Task description: Only one stretch of the data below is wanted: the lines from the one with "split; [done|]. apply" through the one with "StronglySorted (λ a b, key a ≤ key b) l →", repeated exactly.

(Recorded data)
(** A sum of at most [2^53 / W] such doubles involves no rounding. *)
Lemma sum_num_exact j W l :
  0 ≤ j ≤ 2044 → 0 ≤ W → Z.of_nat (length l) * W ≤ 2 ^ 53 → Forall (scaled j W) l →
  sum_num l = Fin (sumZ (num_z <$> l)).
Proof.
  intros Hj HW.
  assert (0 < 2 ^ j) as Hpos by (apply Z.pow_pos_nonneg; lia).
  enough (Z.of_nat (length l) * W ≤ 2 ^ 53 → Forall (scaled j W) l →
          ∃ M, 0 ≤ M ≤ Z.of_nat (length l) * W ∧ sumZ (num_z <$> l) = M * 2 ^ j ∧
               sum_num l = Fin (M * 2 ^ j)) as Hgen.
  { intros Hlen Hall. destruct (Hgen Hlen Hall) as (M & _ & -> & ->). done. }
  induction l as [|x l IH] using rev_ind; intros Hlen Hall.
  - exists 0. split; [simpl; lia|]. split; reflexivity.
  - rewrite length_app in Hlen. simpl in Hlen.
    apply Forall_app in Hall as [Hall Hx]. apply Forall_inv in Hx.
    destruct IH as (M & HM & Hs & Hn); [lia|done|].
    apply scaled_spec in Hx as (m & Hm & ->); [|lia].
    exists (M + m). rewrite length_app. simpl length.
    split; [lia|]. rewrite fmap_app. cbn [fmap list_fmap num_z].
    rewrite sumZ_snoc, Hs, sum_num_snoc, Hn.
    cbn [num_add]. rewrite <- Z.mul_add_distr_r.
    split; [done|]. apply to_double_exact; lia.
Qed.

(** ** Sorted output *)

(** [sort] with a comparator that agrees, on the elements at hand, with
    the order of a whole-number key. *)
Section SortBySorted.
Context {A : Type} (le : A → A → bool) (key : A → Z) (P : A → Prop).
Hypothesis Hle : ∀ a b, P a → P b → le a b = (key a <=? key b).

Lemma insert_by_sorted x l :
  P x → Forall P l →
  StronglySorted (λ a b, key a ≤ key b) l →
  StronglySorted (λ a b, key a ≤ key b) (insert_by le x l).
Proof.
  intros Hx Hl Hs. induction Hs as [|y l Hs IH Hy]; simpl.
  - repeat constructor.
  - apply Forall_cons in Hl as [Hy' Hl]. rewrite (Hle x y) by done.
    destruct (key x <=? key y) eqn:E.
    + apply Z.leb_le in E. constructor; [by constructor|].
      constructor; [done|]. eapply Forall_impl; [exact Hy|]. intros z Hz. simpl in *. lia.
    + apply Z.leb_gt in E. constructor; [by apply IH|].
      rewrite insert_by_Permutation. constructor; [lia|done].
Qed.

Solution to this task:
    split; [done|]. apply to_double_exact; lia.
Qed.

(** ** Sorted output *)

(** [sort] with a comparator that agrees, on the elements at hand, with
    the order of a whole-number key. *)
Section SortBySorted.
Context {A : Type} (le : A → A → bool) (key : A → Z) (P : A → Prop).
Hypothesis Hle : ∀ a b, P a → P b → le a b = (key a <=? key b).

Lemma insert_by_sorted x l :
  P x → Forall P l →
  StronglySorted (λ a b, key a ≤ key b) l →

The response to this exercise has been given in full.